Die Autoren der neuen Arbeit untersuchten Kotproben von 50 Fledermäusen in Somerset, Gloucestershire und Wales.

Demnach stellte sich heraus, dass in einer Fledermaus ein neues Coronavirus gefunden wurde.Er erhielt den Namen RHGB01.

Den Forschern zufolge ist dies das erste Mal, dass das Sarbecovirus , ein mit SARS assoziiertes Coronavirus, zu dem auch SARS-CoV-2 gehört, in einer kleinen Hufeisennase gefunden wurde.Ähnliche Viren wurden auch bei anderen Hufeisennasen in China, Südostasien und Osteuropa gefunden.

Wissenschaftler haben vorgeschlagen, dass diese Fledermäuse bereitssind seit langem Träger des Virus. Er wurde nicht gefunden, weil die notwendigen Tests nicht durchgeführt wurden. Bisher ist dieses Virus für den Menschen nicht gefährlich und infiziert ihn nicht.
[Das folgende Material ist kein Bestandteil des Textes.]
(* ===== verification/CgroupAdjuster.v ===== *)
(** * Adjuster

    [cgroup_adjuster.cpp]: the scheduling group a process should have, the call
    that moves it there, and the attached processes that follow their host. *)
From S2P Require Import Prelude Json ResType Supervisor ProcessGroup World.

(** The attached processes: render, GPU and child processes. *)
Definition is_attached (pr : ProcessRecord) : bool :=
  (processType_ pr =? RENDER) || (processType_ pr =? GPU) || (processType_ pr =? CHILD).

Section compute.
Context `{AppExecFwk}.

(** cgroup_adjuster.cpp:159-197 [CgroupAdjuster::ComputeProcessGroup] the
    group that is stored in [setSchedGroup_] *)
Definition compute_group (app : Application) (pr : ProcessRecord) (source : AdjustSource)
    : SchedPolicy :=
  if processType_ pr =? RENDER then
    match GetProcessRecord (hostPid_ pr) app with
    | Some hostProcRecord => curSchedGroup_ hostProcRecord
    | None => SP_DEFAULT
    end
  else if bool_decide (source = ADJS_PROCESS_CREATE) then SP_DEFAULT
  else if match focusedProcess_ app with Some pid => pid =? pr_pid_ pr | None => false end
  then SP_TOP_APP
  else if (length (abilities_ pr) =? 0)%nat then
    if processState_ pr =? APP_STATE_BACKGROUND then SP_BACKGROUND else SP_DEFAULT
  else if IsVisible pr then SP_FOREGROUND
  else if HasServiceExtension pr then
    if processState_ pr =? APP_STATE_BACKGROUND then SP_BACKGROUND else SP_DEFAULT
  else if processState_ pr =? APP_STATE_BACKGROUND then SP_BACKGROUND
  else if processState_ pr =? APP_STATE_FOREGROUND then SP_FOREGROUND
  else SP_DEFAULT.
End compute.

(** [strtok] with a newline: the maximal pieces without newlines. *)
Fixpoint split_lines (s : string) : list string :=
  match s with
  | EmptyString => []
  | String c s' =>
      if Ascii.eqb c "010" then split_lines s'
      else match s' with
           | EmptyString => [String c ""]
           | String c' _ =>
               if Ascii.eqb c' "010" then String c "" :: split_lines s'
               else match split_lines s' with
                    | [] => [String c ""]
                    | l :: ls => String c l :: ls
                    end
           end
  end.

(** The C string in a buffer of 4096 bytes that was zeroed before [read]:
    [None] when the content fills it and has no terminator. *)
Definition buffer_string (content : string) : option string :=
  match index 0 (String "000"%char "") content with
  | Some n => Some (substring 0 n content)
  | None => if (String.length content <? 4096)%nat then Some content else None
  end.

Section adjuster.
Context {J K : Type} `{!Json J} `{!Platform J K} `{!AppExecFwk}.
#[local] Abbreviation M := (ST (World J K)).

Definition ComputeProcessGroup (uid pid : Z) (source : AdjustSource) : M unit :=
  app ← get_app uid;
  pr ← get_proc uid pid;
  upd_proc uid pid (fun pr' => pr' <| setSchedGroup_ := compute_group app pr source |>).

(** cgroup_adjuster.cpp:61-99 [CgroupAdjuster::AdjustForkProcessGroup] *)
Definition AdjustForkProcessGroup (uid pid : Z) : M unit :=
  app ← get_app uid;
  pr ← get_proc uid pid;
  filePath ← GetProcessFilePath (to_s32 (app_uid_ app)) (app_name_ app) (pr_pid_ pr);
  w ← st_get;
  rd <-? platform_read (J := J) filePath (outer w);
  fileContent ← st_some (match rd with Some content => buffer_string content | None => Some "" end);
  st_iter (fun line =>
    let forkPid := atoi line in
    if forkPid =? 0 then mret tt
    else if negb (forkPid =? pr_pid_ pr) then
      pr ← get_proc uid pid;
      set_group forkPid (to_s32 (curSchedGroup_ pr));; mret tt
    else mret tt) (split_lines fileContent).

(** cgroup_adjuster.cpp:224-229 [CgroupAdjuster::ApplyProcessGroup] *)
Definition group_change_payload (app : Application) (pr : ProcessRecord) : J :=
  let payload := json_set "pid" (json_of_string (to_string (pr_pid_ pr))) json_null in
  let payload := json_set "uid" (json_of_string (to_string (pr_uid_ pr))) payload in
  let payload := json_set "name" (json_of_string (app_name_ app)) payload in
  let payload :=
    json_set "oldGroup" (json_of_string (to_string (to_s32 (lastSchedGroup_ pr)))) payload in
  json_set "newGroup" (json_of_string (to_string (to_s32 (curSchedGroup_ pr)))) payload.

(** cgroup_adjuster.cpp:224-231 [CgroupAdjuster::ApplyProcessGroup] once the
    record has its new group *)
Definition report_group_change (uid pid : Z) : M unit :=
  app ← get_app uid;
  pr ← get_proc uid pid;
  ReportDataInProcess RES_TYPE_CGROUP_ADJUSTER 0 (group_change_payload app pr);;
  AdjustForkProcessGroup uid pid.

(** cgroup_adjuster.cpp:212-213 [CgroupAdjuster::ApplyProcessGroup] *)
Definition record_group (pr : ProcessRecord) : ProcessRecord :=
  pr <| lastSchedGroup_ := curSchedGroup_ pr |> <| curSchedGroup_ := setSchedGroup_ pr |>.

(** cgroup_adjuster.cpp:199-234 [CgroupAdjuster::ApplyProcessGroup] *)
Definition ApplyProcessGroup (uid pid : Z) (source : AdjustSource) : M unit :=
  pr ← get_proc uid pid;
  ret_if (curSchedGroup_ pr =? setSchedGroup_ pr);
  ret ← set_group (pr_pid_ pr) (to_s32 (setSchedGroup_ pr));
  ret_if negb (ret =? 0);
  upd_proc uid pid record_group;;
  report_group_change uid pid.

(** cgroup_adjuster.cpp:113-134 [CgroupAdjuster::AdjustProcessGroup] the body
    of the loop: [iter] follows the host process [pid] *)
Definition follow_host (uid pid : Z) (source : AdjustSource) (iter : Z) : M unit :=
  app ← get_app uid;
  pr ← get_proc uid pid;
  procRecord ← get_proc uid iter;
  ret_if negb (is_attached procRecord);
  hostProcRecord <-? GetProcessRecord (hostPid_ procRecord) app;
  ret_if negb (hostPid_ procRecord =? pr_pid_ pr);
  upd_proc uid iter (fun pr => pr <| setSchedGroup_ := curSchedGroup_ hostProcRecord |>);;
  st_when ((processType_ procRecord =? RENDER)
           || ((processType_ procRecord =? GPU) && (curSchedGroup_ hostProcRecord =? SP_TOP_APP)))
    (ReportArbitrationResult uid (uid, iter) ADJS_SELF_RENDER_THREAD);;
  ApplyProcessGroup uid iter source.

(** cgroup_adjuster.cpp:101-135 [CgroupAdjuster::AdjustProcessGroup] *)
Definition AdjustProcessGroup (uid pid : Z) (source : AdjustSource) : M unit :=
  ComputeProcessGroup uid pid source;;
  ReportArbitrationResult uid (uid, pid) source;;
  ApplyProcessGroup uid pid source;;
  app ← get_app uid;
  pr ← get_proc uid pid;
  ret_if negb (IsHostProcess (pr_pid_ pr) app);
  st_iter (follow_host uid pid source) (keys_in_order (pidsMap_ app)).

(** cgroup_adjuster.cpp:137-147 [CgroupAdjuster::AdjustAllProcessGroup] *)
Definition AdjustAllProcessGroup (uid : Z) (source : AdjustSource) : M unit :=
  app ← get_app uid;
  st_iter (fun pid =>
    procRecord ← get_proc uid pid;
    if is_attached procRecord then mret tt else AdjustProcessGroup uid pid source)
    (keys_in_order (pidsMap_ app)).

(** cgroup_adjuster.cpp:149-157 [CgroupAdjuster::AdjustSelfProcessGroup] *)
Definition AdjustSelfProcessGroup : M unit :=
  w ← st_get;
  set_group (platform_getpid (J := J) (outer w)) SP_FOREGROUND;; mret tt.
End adjuster.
Aber es ist möglich, dass es in Zukunft mutiert und ansteckend wird.

Dieses britische Virus stellt keine Gefahr für den Menschen dar, da die Rezeptorbindungsdomäne (RBD) – der Teil des Virus, der sich an Wirtszellen anheftet, um sie zu infizieren – mit der Möglichkeit, menschliche Zellen zu infizieren, unvereinbar ist. 

Andrew Cunningham, Professor, Zoologische Gesellschaft von London

Der Professor stellte jedoch fest, dass die Möglichkeit besteht, die Viren RhGB01 und SARS-CoV-2 zu kreuzen. Dann kann RhGB01 für den Menschen gefährlich werden.